From first look at the data we can see all 8 echidnas have ants in their diet, but they also have a variety of plants and fungi too with no two echidnas having the same diet. Shotgun sequencing is very expensive, which is why only 8 samples could be analysed using this technique, however, the remaining 300 scats that have been sent in are undergoing a more targeted genetic technique to investigate the insect and bacteria communities found in them.

Tahlia has spent over 300 hours in the past 2 months extracting the DNA from these samples, so we’ll see the next lot of genetic results very soon!

Meet the new EchidnaCSI team members

Ella is currently undertaking her honours at the University of Adelaide within Ecology and Environmental Science. She is investigating the differences between the microbiomes of captive echidnas, specifically analysing the scats of captive echidnas from Taronga, Perth and Adelaide Zoo.
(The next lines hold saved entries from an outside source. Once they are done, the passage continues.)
(** *** Completed requests and their responses *)

(** [data_store.ReadCompletedRequests(session_id, timestamp, limit)] and
    [data_store.ReadResponses(request_list)] of the key-value store, which is
    not part of these sources: the requests of a session that have a status
    record, each with that record, and the responses of each request of a
    list. *)
Context (DB_ReadCompletedRequests :
           string → Z * Z → list (RequestState * GrrMessage Payload)).
Context (DB_ReadResponses :
           list RequestState → list (RequestState * list (GrrMessage Payload))).

(** [QueueManager.FetchCompletedRequests(session_id, timestamp)]. *)
Definition FetchCompletedRequests self env (session : string) (ts : option (Z * Z))
  : list (RequestState * GrrMessage Payload) :=
  let ts := default (0, frozen_timestamp_or_Now self env) ts in
  DB_ReadCompletedRequests session ts.

(** The inner loop [while completed_requests:] of [FetchCompletedResponses]:
    the request list, and what is left of the deque. *)
Fixpoint collect_request_list (limit projected_total_size : Z)
    (completed_requests : list (RequestState * GrrMessage Payload))
  : list RequestState * list (RequestState * GrrMessage Payload) :=
  match completed_requests with
  | [] => ([], [])
  | (req, status_message) :: rest =>
      (* Make sure at least one response is fetched. *)
      let projected_total_size := projected_total_size + response_id status_message in
      (* Quit if there are too many responses. *)
      if limit <? projected_total_size then ([req], rest)
      else
        let '(request_list, rest) :=
          collect_request_list limit projected_total_size rest in
        (req :: request_list, rest)
  end.

(** The loop [for request, responses in ...ReadResponses(...)]: what it
    yields, the total size, and whether it raises [MoreDataException]. *)
Fixpoint yield_responses (limit total_size : Z)
    (read : list (RequestState * list (GrrMessage Payload)))
  : list (RequestState * list (GrrMessage Payload)) * Z * bool :=
  match read with
  | [] => ([], total_size, false)
  | (req, responses) :: rest =>
      let total_size := total_size + Z.of_nat (length responses) in
      if limit <? total_size then ([(req, responses)], total_size, true)
      else
        let '(yielded, total_size, raised) := yield_responses limit total_size rest in
        ((req, responses) :: yielded, total_size, raised)
  end.
(** * Financial metrics over a price table

    A shallow embedding of [src/utils/data_loader.py] ([DataLoader.get_returns])
    and [src/utils/metrics.py] ([MetricsCalculator]), together with the pandas
    and numpy operations these two files call.

    Numbers.  The code computes on IEEE doubles.  Here a double is an exact
    real number or one of the three special values [PInf], [NInf], [NaN];
    the arithmetic on finite values is exact (no rounding, no overflow, no
    signed zero), the arithmetic on special values follows IEEE 754.  Every
    equation proved below is therefore an equation of the exact formulas;
    on the machine it holds up to rounding. *)

From Stdlib Require Import Reals Lra Lia List ZArith Bool Sorted.
From stdpp Require Import gmap strings.
Import ListNotations.

Open Scope R_scope.

(** ** Doubles *)

Inductive float : Type :=
| Fin (x : R)
| PInf
| NInf
| NaN.

Definition isna (a : float) : bool :=
  match a with NaN => true | _ => false end.

Definition notna (a : float) : bool := negb (isna a).

Definition is_finite (a : float) : bool :=
  match a with Fin _ => true | _ => false end.

(** The infinity with the sign of [x]; [NaN] at zero (as in [0 * inf]). *)
Definition signed_inf (x : R) : float :=
  if Rlt_dec 0 x then PInf else if Rlt_dec x 0 then NInf else NaN.

Definition fopp (a : float) : float :=
  match a with
  | Fin x => Fin (- x)
  | PInf => NInf
  | NInf => PInf
  | NaN => NaN
  end.

Definition fadd (a b : float) : float :=
  match a, b with
  | NaN, _ | _, NaN => NaN
  | Fin x, Fin y => Fin (x + y)
  | PInf, NInf | NInf, PInf => NaN
  | PInf, _ | _, PInf => PInf
  | NInf, _ | _, NInf => NInf
  end.

Definition fsub (a b : float) : float := fadd a (fopp b).

Definition fmul (a b : float) : float :=
  match a, b with
  | NaN, _ | _, NaN => NaN
  | Fin x, Fin y => Fin (x * y)
  | Fin x, PInf | PInf, Fin x => signed_inf x
  | Fin x, NInf | NInf, Fin x => signed_inf (- x)
  | PInf, PInf | NInf, NInf => PInf
  | PInf, NInf | NInf, PInf => NInf
  end.

(** Division never raises on numpy doubles: [x / 0] is an infinity with the
    sign of [x], or [NaN] when [x] is zero too. *)
Definition fdiv (a b : float) : float :=
  match a, b with
  | NaN, _ | _, NaN => NaN
  | Fin x, Fin y => if Req_dec_T y 0 then signed_inf x else Fin (x / y)
  | Fin _, _ => Fin 0
  | PInf, Fin y => if Rlt_dec y 0 then NInf else PInf
  | NInf, Fin y => if Rlt_dec y 0 then PInf else NInf
  | _, _ => NaN
  end.

Definition fsqrt (a : float) : float :=
  match a with
  | Fin x => if Rlt_dec x 0 then NaN else Fin (sqrt x)
  | PInf => PInf
  | _ => NaN
  end.

(** [a < b] on doubles; false as soon as one side is [NaN]. *)
Definition flt (a b : float) : bool :=
  match a, b with
  | Fin x, Fin y => if Rlt_dec x y then true else false
  | Fin _, PInf | NInf, Fin _ | NInf, PInf => true
  | _, _ => false
  end.

(** ** Python exceptions *)

Inductive exn : Type :=
| KeyError (key : string)
| ValueError (msg : string).

Inductive result (A : Type) : Type :=
| Ok (a : A)
| Raise (e : exn).

Arguments Ok {A} a.
Arguments Raise {A} e.

Definition bind {A B : Type} (m : result A) (k : A -> result B) : result B :=
  match m with
  | Ok a => k a
  | Raise e => Raise e
  end.

Notation "'let*' x ':=' m 'in' k" := (bind m (fun x => k))
  (at level 10, x name, m at level 100, k at level 200).

Definition returns_value {A : Type} (m : result A) : Prop :=
  match m with Ok _ => True | Raise _ => False end.

(** ** numpy *)

Module np.

(** [ndarray.sum()] *)
Definition sum (a : list float) : float := fold_left fadd a (Fin 0).

(** [np.maximum] and [np.minimum] propagate [NaN]. *)
Definition maximum (a b : float) : float :=
  match a, b with
  | NaN, _ | _, NaN => NaN
  | _, _ => if flt a b then b else a
  end.

Definition minimum (a b : float) : float :=
  match a, b with
  | NaN, _ | _, NaN => NaN
  | _, _ => if flt b a then b else a
  end.

(** [ufunc.accumulate]: the running results of a binary operation. *)
Fixpoint accumulate_from (op : float -> float -> float) (acc : float)
    (a : list float) : list float :=
  match a with
  | [] => []
  | x :: rest => let acc' := op acc x in acc' :: accumulate_from op acc' rest
  end.

Definition accumulate (op : float -> float -> float) (a : list float)
    : list float :=
  match a with
  | [] => []
  | x :: rest => x :: accumulate_from op x rest
  end.

(** [ndarray.min()] of a non-empty array. *)
Definition amin (a : list float) : float :=
  match a with
  | [] => NaN
  | x :: rest => fold_left minimum rest x
  end.

(** [np.clip(x, lo, hi)] is [minimum(maximum(x, lo), hi)]. *)
Definition clip (x lo hi : float) : float := minimum (maximum x lo) hi.

(** [np.average(a)] without weights: the sum over the number of entries. *)
Definition average (a : list float) : float :=
  fdiv (sum a) (Fin (INR (length a))).
(** C9.  The stdin content of [RsyncUpload] is the file list of the
    specification: for each file of the list, in order, its realized path
    made relative to [target_source_path], followed by a newline, all
    concatenated (and the error of [relpath], if a path is empty).  For the
    files [a/b.txt] and [a/c.txt] and [target_source_path = "a/"] it is the
    two lines [b.txt] and [c.txt], in every working directory. *)
Theorem rsync_stdin_data (base : option bool * string) (target : template)
    (files : list template) (target_source_path : string)
    (bwlimit : template) (max_tries : option Z) (w : World) :
  stdin_data (RsyncUpload base target files target_source_path bwlimit max_tries) w
    = relative_file_list (getcwd w) target_source_path
        (map (λ f, realize f (item w)) files)
  ∧ stdin_data (RsyncUpload base target [Literal "a/b.txt"; Literal "a/c.txt"]
                  "a/" bwlimit max_tries) w
    = Ok ("b.txt" +:+ nl +:+ "c.txt" +:+ nl).
Proof.
  assert (Hgen : ∀ fs tsp,
    stdin_data (RsyncUpload base target fs tsp bwlimit max_tries) w
    = relative_file_list (getcwd w) tsp (map (λ f, realize f (item w)) fs)).
  { intros fs tsp. unfold stdin_data. cbn [class RsyncUpload with_class].
    rewrite <- stdin_data_lines, mapM_map. done. }
  split; [apply Hgen|].
  rewrite Hgen. cbn [map realize relative_file_list].
  assert (Ha : plain "a") by (repeat split; done).
  assert (Hb : plain "b.txt") by (repeat split; done).
  assert (Hc : plain "c.txt") by (repeat split; done).
  pose proof (relpath_child (getcwd w) "a" "b.txt" Ha Hb) as Eb.
  pose proof (relpath_child (getcwd w) "a" "c.txt" Ha Hc) as Ec.
  change ("a" +:+ "/" +:+ "b.txt") with "a/b.txt" in Eb.
  change ("a" +:+ "/" +:+ "c.txt") with "a/c.txt" in Ec.
  change ("a" +:+ "/") with "a/" in Eb, Ec.
  rewrite Eb, Ec. done.
Qed.
(** A request for every level of TMP, and a run of main on the sample
    index in which the one range of the plan is answered with two bytes. *)
Definition all_levels_of_TMP : Config :=
  {| IdxURL := "https://host/gfs.t00z.pgrb2.0p25.f000.idx";
     Parameters := {[ "TMP"%string := [] ]} |}.

Definition one_answer_env : MainEnv :=
  {| base_name := "gfs.t00z.pgrb2.0p25.f000.idx";
     idx_get := {| get_result := inr {| StatusCode := 200; Body := [] |};
                  file_create_err := None; file_copy_err := None |};
     idx_open := fun _ => Scanned sample_lines None;
     world := {| create_err := None; truncate_err := None;
                 fetch_env := fun _ => answer 206 [Byte.x47; Byte.x52];
                 run_order := [0%nat]; send_order := [0%nat] |} |}.

(** A plan that ends at the largest int64. *)
Definition top_range : list RangeDownload :=
  [ mkRange 0 9223372036854775807 ].

(* ===================================================================== *)
(** * Theorems *)
(* ===================================================================== *)

(** ** int64 arithmetic *)

Lemma wrap_exact z : Int64.in_range z -> Int64.wrap z = z.
Proof.
  unfold Int64.in_range, Int64.wrap, Int64.min_int, Int64.max_int, Int64.modulus.
  intros H. rewrite Z.mod_small; lia.
Qed.

Lemma wrap_in_range z : Int64.in_range (Int64.wrap z).
Proof.
  unfold Int64.in_range, Int64.wrap, Int64.min_int, Int64.max_int, Int64.modulus.
  pose proof (Z.mod_pos_bound (z - - 2 ^ 63) (2 ^ 64)). lia.
Qed.
Lemma store_first_run result s :
  let rl := Config.ResultLabels (ClientConfig g) in
  let labelToAdd := (labelDecision rl result).1 in
  let labelColor := (labelDecision rl result).2 in
  (labelToAdd ≠ "" → LabelStore.colored s labelToAdd) →
  Run.res (updateLabels g result s) = Some []
  ∧ LabelStore.settled rl labelToAdd labelColor
      (Run.world (updateLabels g result s)).
Proof.
  intros rl labelToAdd labelColor Hcolored.
  rewrite updateLabels_run. fold rl labelToAdd labelColor.
  rewrite Hapi. cbn [IssuesListLabels LabelStore.api fst snd].
  destruct (store_after_removals g Hapi labelToAdd s) as [Hres Hworld].
  fold rl in Hworld. rewrite Hres, prepend_res, prepend_world, Hworld.
  set (s1 := LabelStore.mk _ _).
  assert (Forall (fun name => stale_name rl labelToAdd name = false)
                 (LabelStore.attached s1)) as Hclean.
  { apply List.Forall_forall. intros n [_ Hn]%List.filter_In.
    by apply negb_true_iff. }
  assert (LabelStore.isAttached s1 labelToAdd
          = LabelStore.isAttached s labelToAdd) as Hatt
    by apply existsb_kept.
  destruct (String.eqb_spec labelToAdd "") as [Hnone|Hsome].
  { rewrite Hnone. rewrite ensureLabel_none. cbn [Run.res Run.world].
    split; [done|]. split; [|by left]. by rewrite <- Hnone. }
  rewrite <- Hatt.
  change (LabelStore.colorOf s labelToAdd)
    with (LabelStore.colorOf s1 labelToAdd).
  destruct (store_ensureLabel g Hapi labelToAdd labelColor s1 Hsome
              (Hcolored Hsome))
    as (Hr & Hattached & Hcolor & Hconf).
  split; [done|]. split.
  - rewrite Hattached. destruct (LabelStore.isAttached s1 labelToAdd); [done|].
    apply Forall_app. split; [done|]. constructor; [|done].
    unfold stale_name. by rewrite String.eqb_refl.
  - right. split; [|done].
    unfold LabelStore.isAttached at 1. rewrite Hattached.
    destruct (LabelStore.isAttached s1 labelToAdd) eqn:Hin; [done|].
    rewrite existsb_app. simpl. rewrite String.eqb_refl.
    by rewrite orb_true_r.
Qed.

Lemma store_settled_run result s :
  let cfg := ClientConfig g in
  let rl := Config.ResultLabels cfg in
  LabelStore.settled rl (labelDecision rl result).1 (labelDecision rl result).2
                     s →
  updateLabels g result s
  = Run.mk (Some []) s
      [IssuesListLabels_call (PullRequest.Number (Config.PR cfg))
         (LabelStore.labels s) None].
Proof.
  intros cfg rl [Hclean Htarget].
  rewrite updateLabels_run, Hapi.
  cbn [IssuesListLabels LabelStore.api fst snd].
  assert (staleNames (Config.ResultLabels (ClientConfig g))
            (labelDecision (Config.ResultLabels (ClientConfig g)) result).1
            (LabelStore.labels s) = []) as Hstale.
  { unfold LabelStore.labels. rewrite staleNames_named. clear Htarget.
    induction Hclean as [|n att Hn _ IH]; [done|]. simpl.
    change (stale_name rl (labelDecision rl result).1 n = false) in Hn.
    subst rl cfg. by rewrite Hn. }
  rewrite removeLoop_nothing_stale by done.
  cbn [Run.res Run.world Run.calls].
  rewrite ensureLabel_nothing_to_do; [done|].
  destruct Htarget as [?|(Hatt & Hcolor & Hconf)]; [by left|right].
  unfold LabelStore.labels. rewrite listedColor_named.
  unfold LabelStore.isAttached in Hatt. subst rl cfg. by rewrite Hatt.
Qed.
End StoreReconcile.

(** X6.  Against the reference label client, a second run changes
    nothing.  When the repository does not hold the chosen label with
    an empty color, the first run of [updateLabels] returns no message,
    and a second run with the same result, started in the store that the
    first run left, makes the listing its only call, leaves the store as
    it is and returns no message. *)

Theorem reconciliation_settles_the_store
    (g : NotifyService LabelStore.t) (result : ParseResult.t)
    (s : LabelStore.t) :
  let cfg := ClientConfig g in
  let labelToAdd := (labelDecision (Config.ResultLabels cfg) result).1 in
  let first := updateLabels g result s in
  let second := updateLabels g result (Run.world first) in
  ClientAPI g = LabelStore.api →
  (labelToAdd ≠ "" → LabelStore.colored s labelToAdd) →
  Run.res first = Some []
  ∧ second
    = Run.mk (Some []) (Run.world first)
        [IssuesListLabels_call (PullRequest.Number (Config.PR cfg))
           (LabelStore.labels (Run.world first)) None].
Proof.
  intros cfg labelToAdd first second Hapi Hcolored.
  destruct (store_first_run g Hapi result s Hcolored) as [Hres Hsettled].
  split; [done|]. by apply store_settled_run.
Qed.

Lemma reconciliation_settles_the_store_witness :
  let g := Fixture.storeClient in
  let first := updateLabels g Fixture.noChanges Fixture.store in
  Run.res first = Some []
  ∧ updateLabels g Fixture.noChanges (Run.world first)
    = Run.mk (Some []) (Run.world first)
        [IssuesListLabels_call 42 (LabelStore.labels (Run.world first)) None].
Proof.
  intros g first.
  refine (reconciliation_settles_the_store g Fixture.noChanges Fixture.store
            eq_refl _).
  intros _. unfold LabelStore.colored. vm_compute. discriminate.
Defined.




(** ** The calls of [Notify], in order *)

Section NotifyShape.
Context {W : Type}.
Implicit Types (g : NotifyService W) (w : W).

Lemma notifyWith_eq g param result template w :
  let cfg := ClientConfig g in
  let isPlan := isPlanParser (Config.Parser cfg) in
  let code := ParseResult.ExitCode result in
  let labelled :=
    if isPlan && PullRequest.IsNumber (Config.PR cfg)
       && ResultLabels.HasAnyLabelDefined (Config.ResultLabels cfg)
    then updateLabels g result w else Run.mk (Some []) w [] in
  notifyWith g param result template w =
    match Run.res labelled with
    | None => Run.mk None (Run.world labelled) (Run.calls labelled)
    | Some errMsgs =>
        let value := commonTemplate cfg param result errMsgs in
        let rendered := Template.Execute template value in
        Run.prepend
          (Run.calls labelled
           ++ [Execute_call template value rendered.1 rendered.2])
          match rendered.2 with
          | Some err => Run.mk (Some (code, Some err)) (Run.world labelled) []
          | None =>
              let c := resolvePullRequest g cfg (Run.world labelled) in
              match Run.res c with
              | Some (_, Some err) =>
                  Run.mk (Some (code, Some err)) (Run.world c) (Run.calls c)
              | Some (cfg', None) =>
                  Run.prepend (Run.calls c)
                    (postComment g cfg' param result isPlan rendered.1
                       (Run.world c))
              | None => Run.mk None (Run.world c) (Run.calls c)
              end
          end
    end.
Proof.
  intros cfg isPlan code labelled. unfold notifyWith. fold cfg isPlan code.
  rewrite bind_run.
  match goal with
  | |- context [Run.res (?m w)] =>
      replace (m w) with labelled
  end.
  2:{ subst labelled. destruct (_ && _); [|done].
      rewrite bind_run. destruct (updateLabels g result w) as [[msgs|] w' cs];
        cbn [Run.res Run.world Run.calls]; [|done].
      unfold ret. by rewrite prepend_mk, app_nil_r. }
  destruct (Run.res labelled) as [errMsgs|]; [|done].
  rewrite bind_run, call_run. cbn [Run.res Run.world Run.calls fst snd].
  rewrite prepend_prepend. f_equal.
  destruct (Template.Execute template _) as [body [err|]]; cbn [fst snd];
    [done|].
  rewrite bind_run.
  destruct (Run.res (resolvePullRequest _ _ _)) as [[cfg' [err|]]|];
    cbn [fst snd]; [|done|done].
  unfold ret. by rewrite prepend_mk, app_nil_r.
Qed.

End NotifyShape.

Section NotifyCalls.
Context {W : Type}.
Implicit Types (g : NotifyService W) (w : W).

Lemma postComment_eq g cfg param result isPlan body w :
  let marker :=
    getEmbeddedComment (metadata g) cfg (ParamExec.CIName param) isPlan w in
  let opt := PostOptions.mk (PullRequest.Number (Config.PR cfg))
                            (PullRequest.Revision (Config.PR cfg)) in
  let code := ParseResult.ExitCode result in
  postComment g cfg param result isPlan body w =
    match marker.2 with
    | Some err => Run.mk (Some (code, Some err)) w []
    | None =>
        let posted := Post (Comment g) (body +:+ marker.1) opt w in
        Run.mk (Some (code, posted.1)) posted.2
               [CommentPost_call (body +:+ marker.1) opt posted.1]
    end.
Proof.
  intros marker opt code. unfold postComment. fold marker opt code.
  rewrite bind_run. cbn [Run.res Run.world Run.calls].
  rewrite prepend_nil. subst marker.
  destruct (getEmbeddedComment _ _ _ _ _) as [marker [err|]]; cbn [fst snd];
    [done|].
  rewrite bind_run, call_run. cbn [Run.res Run.world Run.calls].
  by destruct (Post _ _ _ _).1.
Qed.

Lemma resolvePullRequest_commits g cfg w :
  Forall (fun c => is_commits_call c = true)
         (Run.calls (resolvePullRequest g cfg w)).
Proof.
  unfold resolvePullRequest.
  destruct (isApplyParser _); [|constructor].
  run_simpl. constructor; [done|].
  destruct (MergedPRNumber _ _ _).1.2; [|constructor].
  destruct (negb _); [|constructor].
  run_simpl. constructor; [done|].
  destruct (CommitsList _ _ _).1.2; constructor.
Qed.
(** * The lexer of tree-sitter-applescript

    A shallow embedding of [ts_lex] from [src/parser.c], the generated
    state-transition scanner of the AppleScript grammar, together with the
    loop that calls it token after token, and the properties of the token
    stream that follow from the state graph.

    The first part holds the definitions: the symbols, the [switch] over the
    129 lexer states, the lexer loop, the sequencer, and the notions that the
    statements use.  The second part holds the lemmas and theorems. *)

From Stdlib Require Import Ascii String.
From Stdlib Require Import ZArith List Bool Lia.
Import ListNotations.

Local Open Scope char_scope.
Local Open Scope Z_scope.

(** ** Symbols

    [enum ts_symbol_identifiers], preceded by the built-in end symbol
    (value 0). *)

Inductive TSSymbol : Set :=
| ts_builtin_sym_end
| sym_comment
| sym_string
| sym_number
| sym_keyword
| sym_operator
| sym_punctuation
| sym_identifier
| sym_source_file
| sym__item
| aux_sym_source_file_repeat1.

Definition symbol_id (s : TSSymbol) : Z :=
  match s with
  | ts_builtin_sym_end => 0
  | sym_comment => 1
  | sym_string => 2
  | sym_number => 3
  | sym_keyword => 4
  | sym_operator => 5
  | sym_punctuation => 6
  | sym_identifier => 7
  | sym_source_file => 8
  | sym__item => 9
  | aux_sym_source_file_repeat1 => 10
  end.

Definition TSSymbol_eqb (a b : TSSymbol) : bool := symbol_id a =? symbol_id b.

Definition ts_symbol_names (s : TSSymbol) : string :=
  match s with
  | ts_builtin_sym_end => "end"
  | sym_comment => "comment"
  | sym_string => "string"
  | sym_number => "number"
  | sym_keyword => "keyword"
  | sym_operator => "operator"
  | sym_punctuation => "punctuation"
  | sym_identifier => "identifier"
  | sym_source_file => "source_file"
  | sym__item => "_item"
  | aux_sym_source_file_repeat1 => "source_file_repeat1"
  end%string.

(** ** Characters

    The lexer reads code points ([int32_t lookahead]).  Character literals of
    the C source are written as Rocq characters and read as their code. *)

Definition char_code (c : ascii) : Z := Z.of_N (N_of_ascii c).
Coercion char_code : ascii >-> Z.

Notation "x !=? y" := (negb (Z.eqb x y)) (at level 70, no associativity).

(** ** The lexer macros

    The body of [ts_lex] is written with the macros [START_LEXER],
    [ADVANCE], [ADVANCE_MAP], [SKIP], [ACCEPT_TOKEN] and [END_STATE] of the
    header [tree_sitter/parser.h], which is not among the files of [src/]. *)

Definition TSStateId := Z.

(** Modelled from the spec: the three ways a state ends, by the missing
    macros [ADVANCE], [SKIP] and [END_STATE].  The scanner advances through
    the state graph consuming input units ([ADVANCE]), silently skips
    whitespace before a token ([SKIP], which also advances, and leaves the
    character out of the token), or stops and returns its result
    ([END_STATE]). *)
Inductive lex_action : Set :=
| ADVANCE (state_value : TSStateId)
| SKIP (state_value : TSStateId)
| END_STATE.

(** What one pass through the [switch] does: the symbol accepted on entry
    of the state, if any, and the action taken.  [None] is the [default:]
    branch, [return false]. *)
Definition lex_step : Set := option (option TSSymbol * lex_action).

(** Modelled from the spec: the missing macro [ACCEPT_TOKEN], by which an
    accepting state records the classified token that ends at the current
    position; the statements after it go on looking for a longer match. *)
Definition ACCEPT_TOKEN (symbol_value : TSSymbol) (k : lex_action) : lex_step :=
  Some (Some symbol_value, k).

(** A state that does not start with [ACCEPT_TOKEN]. *)
Definition NO_TOKEN (k : lex_action) : lex_step := Some (None, k).

(** One [character, state] pair of the array behind [ADVANCE_MAP]. *)
Definition entry (c : Z) (state_value : TSStateId) : Z * TSStateId :=
  (c, state_value).

(** Modelled from the spec: the missing macro [ADVANCE_MAP], a table of
    transitions: the first pair whose character is the lookahead gives the
    state to advance to; with no such pair the statements after the table
    run. *)
Fixpoint ADVANCE_MAP (lookahead : Z) (map : list (Z * TSStateId))
    (k : lex_action) : lex_action :=
  match map with
  | [] => k
  | (c, state_value) :: map' =>
      if c =? lookahead then ADVANCE state_value
      else ADVANCE_MAP lookahead map' k
  end.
Hopefully an insight into their gut bacteria can lead to better captive management strategies across zoos worldwide. 
Imma is undertaking her honours in science communication. She designed a campaign across our social media platforms to address key motivations of citizen science volunteers. This will help establish whether a social media campaign addressing participants’ motivations should be invested in on a long-term basis, and for which kinds of posts resources should be dedicated in the future. Her project will inform EchidnaCSI's social media strategy going forward, and could be used by other small citizen science projects for their own social media presence.

6000 Submissions!

We are thrilled to announce that we have reached over 6000 submissions. We want to thank everyone who has submitted data to EchidnaCSI - we wouldn't be here without your dedication! 

The photo above is the lucky 6000th sighting. It was submitted by a user in Temora, NSW. It shows how well echidnas camouflage into their environment - you can see it hiding in the midground of the snap. 

Keep them coming!

As the weather becomes warmer echidnas will begin to hide in the cool depths of their burrows. Until then, keep an eye out and let's continue this spree of submissions! At this time of year you may even be lucky enough to spot a puggle.